Ellas no lo saben, pero la riada ya se había llevado a sus vecinos rio abajo, junto a Antonia López, de 71 años, que vivía en la otra esquina. Antonia estaba en la cocina de casa. Hacía solo unos minutos que había hablado por teléfono con su hermano Evelio e incluso con otro hermano, que fue a verla justo antes de la tromba de agua. Antonia deja tres hijos y dos nietos, y el recuerdo del bar Ángel que regentó en la pedanía de al lado cuando enviudó hace años. Su cuerpo fue localizado cuatro días después a 14 kilómetros del pueblo.

A pocos metros de la vivienda de Antonia, en una cuesta que cruzan cientos de turistas cada año, la riada se llevó también a Manuel García y a Juan Alejandro, de 41 y 34 años, dos operarios municipales que estaban dentro del coche y que subían por el casco antiguo, a punto de aparcarlo y terminar la jornada. Juan había llegado al pueblo en septiembre. Vivía con su madre. Manuel, al que todos llaman Manolo, en una pedanía cercana. Estaban solteros. La riada les pilló de imprevisto. Delante de ellos iba otro coche municipal con otros dos operarios, que se salvaron.

La sexta víctima fue Dolores Veiret, de 92 años, que vivía al lado de Mónica, Jonathan y las hondureñas Laura y Cora. Los vecinos dicen que estaba muy bien físicamente. En el pueblo la recuerdan por su amabilidad en el ultramarinos que regentó. Dolores deja dos hijas que viven en Murcia.

El panorama actual

15 días después, la zona centro de Letur es como si hubiera vivido un bombardeo. 13 casas han sido derruidas. En el casco antiguo no hay agua ni luz. Cinco familias duermen en casas de parientes y amigos. El silencio en la zona cero es atronador. Un par de gatos caminan entre los operarios y bomberos. Hay casas manchadas de barro hasta el techo, salones y cocinas repletos de maleza. Un colchón viejo asoma hasta por una puerta de entrada.

La Agencia Española de Meteorología predijo una alerta naranja para la zona el 29 de octubre. Al no ser roja, los vecinos no recibieron ningún mensaje aquella tarde. El resto de los pueblos vecinos están intactos. El alcalde Sergio Marín ha firmado un convenio de 150.000 euros para repartir entre los vecinos afectados este martes.

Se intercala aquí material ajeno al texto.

(* ===== verification/Kernel.v ===== *)
(** * What the processes share

    Shared memory segments and message queues, by name, the global registry
    queue, and the file system.  A mapping of a segment is an alias of it, so
    client and server see the same slots; a queue descriptor stands for the
    queue of its name. *)

From stdpp Require Import base numbers list gmap.
From S2P Require Import Prelude Types MsgQueue Compress.

Open Scope Z_scope.

(** What is sent to a client: responses, and the registry entry that
    [unregister_client] sends when the server closes. *)
Inductive server_msg :=
  | MResponse (r : tinyfile_response_t)
  | MRegistry (e : tinyfile_registry_entry_t).

Record kernel := {
  k_shm : gmap (list Z) (list tinyfile_shared_entry_t);
  k_requests : gmap (list Z) (mqueue tinyfile_request_t);
  k_responses : gmap (list Z) (mqueue server_msg);
  k_registry : option (mqueue tinyfile_registry_entry_t);
  k_fs : fs }.

Definition set_shm_object (k : kernel) (name : list Z) (es : list tinyfile_shared_entry_t) : kernel :=
  {| k_shm := <[name := es]> (k_shm k); k_requests := k_requests k; k_responses := k_responses k;
     k_registry := k_registry k; k_fs := k_fs k |}.
Definition set_requests (k : kernel) (name : list Z) (q : mqueue tinyfile_request_t) : kernel :=
  {| k_shm := k_shm k; k_requests := <[name := q]> (k_requests k); k_responses := k_responses k;
     k_registry := k_registry k; k_fs := k_fs k |}.
Definition set_responses (k : kernel) (name : list Z) (q : mqueue server_msg) : kernel :=
  {| k_shm := k_shm k; k_requests := k_requests k; k_responses := <[name := q]> (k_responses k);
     k_registry := k_registry k; k_fs := k_fs k |}.
Definition set_fs (k : kernel) (s : fs) : kernel :=
  {| k_shm := k_shm k; k_requests := k_requests k; k_responses := k_responses k;
     k_registry := k_registry k; k_fs := s |}.

Definition set_registry (k : kernel) (q : option (mqueue tinyfile_registry_entry_t)) : kernel :=
  {| k_shm := k_shm k; k_requests := k_requests k; k_responses := k_responses k;
     k_registry := q; k_fs := k_fs k |}.

(** [mq_unlink] and [shm_unlink] *)
Definition unlink_queues (k : kernel) (send_q recv_q : list Z) : kernel :=
  {| k_shm := k_shm k; k_requests := delete send_q (k_requests k);
     k_responses := delete recv_q (k_responses k); k_registry := k_registry k; k_fs := k_fs k |}.
Definition unlink_shm (k : kernel) (name : list Z) : kernel :=
  {| k_shm := delete name (k_shm k); k_requests := k_requests k; k_responses := k_responses k;
     k_registry := k_registry k; k_fs := k_fs k |}.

A Laura y a Cora, tras el segundo oleaje, les vino un tercero. Sobrevivieron. Fueron rescatadas por los bomberos y unos militares que estaban de maniobras justo al lado de Letur. Laura estuvo dos días ingresada en el hospital. “Me olvidé de que no sabía nadar. Dios me salvó”, recuerda ahora en su casa, envuelta en una bata, mientras Cora piensa qué le va a hacer de comer. Izan y Lara, los hijos de Jonathan y Mónica, viven ahora con sus abuelos. El lunes una vecina vio a Izan sobre el puente. Observó su casa destruida unos minutos. Y se marchó.